И последнее, что он увидел перед тем, как все закончилось, – ее глаза. В них сквозили такой ужас, растерянность и боль, что он выскочил из дома, как ошпаренный. Выкатил велосипед и долго ездил по утреннему, пахнувшему травой и политыми тротуарами городу…

 

…В «Илюсе», в полночь, фотографировались у искусственного камина с красным фонарем вместо горящих поленьев. И там же у фонаря, пьяно целуясь, пили на посошок из рук сновавших официантов шампанское. Кто-то из женщин предложил «вспомнить молодость» и искупаться в ночном море. И он, начинавший трезветь, что часто теперь с ним случалось на больших возлияниях, подумал с тоской: «Нет, только не это…» Потому что там, давным-давно, тем сладким летом она, вставая, отряхнула песок с покрасневших колен и долго глядела в слепящую морскую синеву.

«Что ж, иди и приветствуй

Воды дивной Гаронны

И сады Бордо,

Где с отвесного берега вниз

Тропа спешит в поток…

А за всем следит

Благородная сверху чета…»

 

«Тебе нравятся эти стихи?»

«Я не понял – какая Гаронна, какие сады Бордо…» – засмеялся он, и она ответила смущенным, счастливым смехом…

 

В поезде, когда он возвращался в Москву, он вспоминал Аню и стихи, которые она декламировала на пустынном пляже неподалеку от нефтебазы и железнодорожных путей. «А ведь это она о нас сказала – «благородная сверху чета…» – подумал он. И, покуривая в качающемся тамбуре, вспоминал их последние, ужасные дни.

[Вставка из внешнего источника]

(** X4.  On an autoencoding discriminator, with a base train-step that
    does not itself write the flag, the flag after the default [train_ops]
    is decided by how the call ends: its value of before the call when the
    call returns, [False] when it raises.  So a failure corrupts the flag
    exactly when it was enabled. *)
Theorem wrapped_step_flag_by_outcome :
  (forall (self : EnergyBasedGeneratorLoss Ext) g d o dev n labels m,
     g_override_train_ops self = None ->
     is_autoencoding d = true ->
     keeps_flag d (generator_loss_train_ops env self
                     (generator_args g d o dev n labels)) ->
     let result :=
       EnergyBasedGeneratorLoss_train_ops env self g d o dev n labels m in
     flag_of d (world (snd result))
     = match fst result with
       | Returns _ => flag_of d (world m)
       | Raises _ => false
       end)
  /\
  (forall (self : EnergyBasedDiscriminatorLoss Ext) g d o real dev n labels m,
     d_override_train_ops self = None ->
     is_autoencoding d = true ->
     keeps_flag d (discriminator_loss_train_ops env self
                     (base_discriminator_args g d o real dev labels)) ->
     let result :=
       EnergyBasedDiscriminatorLoss_train_ops env self g d o real dev n
         labels m in
     flag_of d (world (snd result))
     = match fst result with
       | Returns _ => flag_of d (world m)
       | Raises _ => false
       end).
Proof.
  split.
  - intros self g d o dev n labels m Hov Hae Hkeep result. unfold result.
    specialize (Hkeep (set_flag d false (world m))).
    destruct (generator_loss_train_ops env self
                (generator_args g d o dev n labels)
                (set_flag d false (world m))) as [[v|msg] w2] eqn:Hbase.
    + rewrite (generator_train_ops_returns env self g d o dev n labels m v
                 w2 Hov Hae Hbase); simpl. apply flag_of_set_flag.
    + rewrite (generator_train_ops_raises env self g d o dev n labels m msg
                 w2 Hov Hae Hbase); simpl.
      simpl in Hkeep. rewrite Hkeep. apply flag_of_set_flag.
  - intros self g d o real dev n labels m Hov Hae Hkeep result. unfold result.
    specialize (Hkeep (set_flag d false (world m))).
    destruct (discriminator_loss_train_ops env self
                (base_discriminator_args g d o real dev labels)
                (set_flag d false (world m))) as [[v|msg] w2] eqn:Hbase.
    + rewrite (discriminator_train_ops_returns env self g d o real dev n
                 labels m v w2 Hov Hae Hbase); simpl. apply flag_of_set_flag.
    + rewrite (discriminator_train_ops_raises env self g d o real dev n
                 labels m msg w2 Hov Hae Hbase); simpl.
      simpl in Hkeep. rewrite Hkeep. apply flag_of_set_flag.
Qed.

End Wrapping.

(** *** After the checks of the pulling-away term *)



Section PullingAway.

Context {Ext : Type}.
Variable env : Collaborators Ext.


(** Once the three checks have passed, the first thing a default
    pulling-away step does is to sample the noise. *)
Lemma pulling_away_passes_checks
  (self : EnergyBasedPullingAwayTerm Ext) g d o dev n labels m :
  pt_override_train_ops self = None ->
  is_autoencoding d = true ->
  label_type g = "none"%string ->
  flag_of d (world m) = true ->
  exists rest,
    emits (EnergyBasedPullingAwayTerm_train_ops env self g d o dev n labels)
      m (CallRandn n (encoding_dims g) dev :: rest).
Proof.
  intros Hov Hae Hlab Hflag. apply String.eqb_eq in Hlab.
  unfold flag_of in Hflag.
  unfold emits, EnergyBasedPullingAwayTerm_train_ops.
  rewrite Hov, Hae, Hlab.
  unfold require at 1 2. unfold bind at 1 2 3 4.
  unfold ret at 1 2. unfold getattr_embeddings at 1.
  rewrite Hflag. unfold require at 1. unfold ret at 1.
  match goal with
  | |- context [bind (call ?e ?f) ?k] =>
      assert (Hk : forall a, writes_nothing (k a));
      [ intros a;
        repeat first
          [ apply writes_nothing_bind; [|intros ?]
          | apply writes_nothing_call; reflexivity
          | apply writes_nothing_unpack
          | apply writes_nothing_ret ]
      | unfold bind at 1, call at 1;
        destruct (f (world m)) as [[noise|msg] w1] ]
  end.
  - destruct (Hk noise
                {| world := w1;
                   trace := trace m ++ [CallRandn n (encoding_dims g) dev] |})
      as (rest & E & _).
    exists rest. unfold emits in E. rewrite E; simpl.
    rewrite <- app_assoc. reflexivity.
  - exists []. reflexivity.
Qed.
(** X12.  An operation writes caller memory only inside the objects it
    was handed: the three [int16_t] of getData, the [uint16_t] of
    Get_Time and Get_Frame_Rate, the 14 bytes of the product-code buffer,
    the 3 bytes of the version buffer.  Every other byte is as it was,
    and the write commands and the primitives write none. *)
Theorem writes_stay_in_footprint (op : Operation) (s : State W) x :
  ~ footprint op x -> ram (run op s).2 x = ram s x.
Proof.
  intros Hx. revert s x Hx.
  change (steps_in (ram_outside (footprint op)) (run op)).
  destruct op; cbn [run footprint];
    try (apply ram_kept; intros s; first [apply ram_kept_writeReg | apply ram_kept_readReg]).
  - unfold getData.
    ram_walk (fun x => within dist 2 x \/ within flux 2 x \/ within temp 2 x);
      unfold within; lia.
  - unfold getData_short, getData.
    ram_walk (fun x => within dist 2 x \/ within flux 2 x \/ within temp 2 x);
      unfold within; lia.
  - unfold Get_Time. ram_walk (within tim 2); unfold within; lia.
  - apply ram_outside_Get_Prod_Code_loop; lia.
  - apply ram_outside_Get_Firmware_Version_loop; lia.
  - unfold Set_Frame_Rate. ram_walk (fun _ : Z => False).
  - unfold Get_Frame_Rate. ram_walk (within frm 2); unfold within; lia.
Qed.


(** ** The raw frame *)

Lemma dataArray_kept_readReg nmbr addr (s : State W) :
  dataArray (readReg nmbr addr s).2 = dataArray s.
Proof. now rewrite readReg_run. Qed.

Вспоминать, собственно, было нечего. Начался новый учебный год, их классы находились рядом, и ему было мучительно стыдно всякий раз отворачиваться и делать вид, что он ее не замечает.

Осенью Аня перевелась в другую школу. Он не огорчился, даже почувствовал облегчение. Потому что Аню с того злополучного летнего дня он стал избегать…

Кажется, она уехала во Францию, – глядя в окно вагона, связывал он в одно целое разноречивые слухи, время от времени доходившие до него о ней. Вышла замуж за француза, живет – надо же, какое совпадение! – в Бордо и преподает литературу в лицее…

В купе, постучав, вошла проводница – принесла заказанный им чай с лимоном.

«Скоро Москва…», – прихлебывая горячую, кисло-сладкую жидкость, думал он, глядя в окно.

И, провожая глазами березовую простоту рощиц и лесных полян, стал думать о том, чем он будет заниматься завтра, послезавтра. Во все дни его ставшей такой короткой и равнодушной жизни.